**ACTIVITY:** From the line with "match isDeleteNotFound e with Ret b => b ||" through the line with "b | Panic => false end", inclusive, return each line of the data below exactly and leave the rest out.

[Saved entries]

:::::

(* ===== verification/RuntimeDelete.v ===== *)
(** * What a reported delete rests on

    The delete path of the generated runtime releases the finalizer, so a wrong
    "deleted" orphans or leaks the OCI resource.  Here: under formal semantics that
    ask for confirmation, every reported delete is backed by an observation of the
    same run. *)

From S2P Require Import Prelude GoStrings Shared GoErrors GoValue AsyncStatus Reconciler Secrets JsonValues Semantics SpecResolution MutationPolicy RequestBuilder Runtime RuntimeRead RuntimeReconcile RuntimeTrace.
Local Open Scope string_scope.
Local Open Scope list_scope.
Local Open Scope go_scope.

(** ** Evidence *)

(** The lifecycle states a delete policy accepts as deleted. *)
Definition policy_accepts (semantics : Semantics) (state : string) : bool :=
  let d := sem_Delete semantics in
  if (Policy d =? "best-effort")%string then
    (state =? "")%string || containsString (PendingStates d) state || containsString (TerminalStates d) state
  else if (Policy d =? "required")%string then containsString (TerminalStates d) state
  else false.

(** An error that says the resource is gone. *)
Definition result_gone (e : GoError) : bool :=
  match isDeleteNotFound e with Ret b => b || is_resource_not_found e | Panic => false end.

Definition confirms (semantics : Semantics) (r : result GoValue GoError) : bool :=
  match r with
  | Err e => result_gone e
  | Ok response => policy_accepts semantics (ToUpper (responseLifecycleState response))
  end.

Definition work_request_succeeded (adapter : WorkRequestAsyncAdapter) (workRequest : GoValue) : bool :=
  match Normalize adapter (workRequestStringField workRequest "Status") with
  | Ok class => (class =? OSOKAsyncClassSucceeded)%string
  | Err _ => false
  end.

(** Events that justify reporting the resource as deleted: a delete request or a confirmation read
    that answered "not found", a confirmation read that shows an accepted lifecycle state, a positive
    decision of the service's own outcome hook, or a succeeded delete work request when no
    identifier is known. *)
Definition delete_evidence {W} (c : Config W) (semantics : Semantics) (e : Event) : bool :=
  match e with
  | EvDelete (Err e) => match isDeleteNotFound e with Ret b => b | Panic => false end
  | EvConfirm r => confirms semantics r
  | EvOutcome deleted => deleted
  | EvNoIdentifier workRequest => work_request_succeeded (Adapter (cfg_Async c)) workRequest
  | _ => false
  end.

(** ** A logic of traces *)

(** [m] only appends to the trace, and [Q] relates what it returns to what it appended. *)
Definition logs {W A} (m : M W A) (Q : A -> list Event -> Prop) : Prop :=
  forall s, exists l, rt_trace (snd (m s)) = rt_trace s ++ l /\ forall a, fst (m s) = Ret a -> Q a l.

Abbreviation appends := (bounded (fun _ => false) 0).

Lemma logs_appends {W A} (m : M W A) : appends m -> logs m (fun _ _ => True).
Proof. intros Hm s. destruct (Hm s) as (l & Hl & _). by exists l. Qed.

Lemma logs_weaken {W A} (m : M W A) (Q R : A -> list Event -> Prop) :
  (forall a l, Q a l -> R a l) -> logs m Q -> logs m R.
Proof. intros HQR Hm s. destruct (Hm s) as (l & Hl & HQ). exists l. split; [done|]. intros a Ha. by apply HQR, HQ. Qed.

:::::

**SOLUTION FOR THIS PROBLEM:**
  match isDeleteNotFound e with Ret b => b || is_resource_not_found e | Panic => false end.

Definition confirms (semantics : Semantics) (r : result GoValue GoError) : bool :=
  match r with
  | Err e => result_gone e
  | Ok response => policy_accepts semantics (ToUpper (responseLifecycleState response))
  end.

Definition work_request_succeeded (adapter : WorkRequestAsyncAdapter) (workRequest : GoValue) : bool :=
  match Normalize adapter (workRequestStringField workRequest "Status") with
  | Ok class => (class =? OSOKAsyncClassSucceeded)%string
  | Err _ => false
  end.

(** Events that justify reporting the resource as deleted: a delete request or a confirmation read
    that answered "not found", a confirmation read that shows an accepted lifecycle state, a positive
    decision of the service's own outcome hook, or a succeeded delete work request when no
    identifier is known. *)
Definition delete_evidence {W} (c : Config W) (semantics : Semantics) (e : Event) : bool :=
  match e with
  | EvDelete (Err e) => match isDeleteNotFound e with Ret b => b | Panic => false end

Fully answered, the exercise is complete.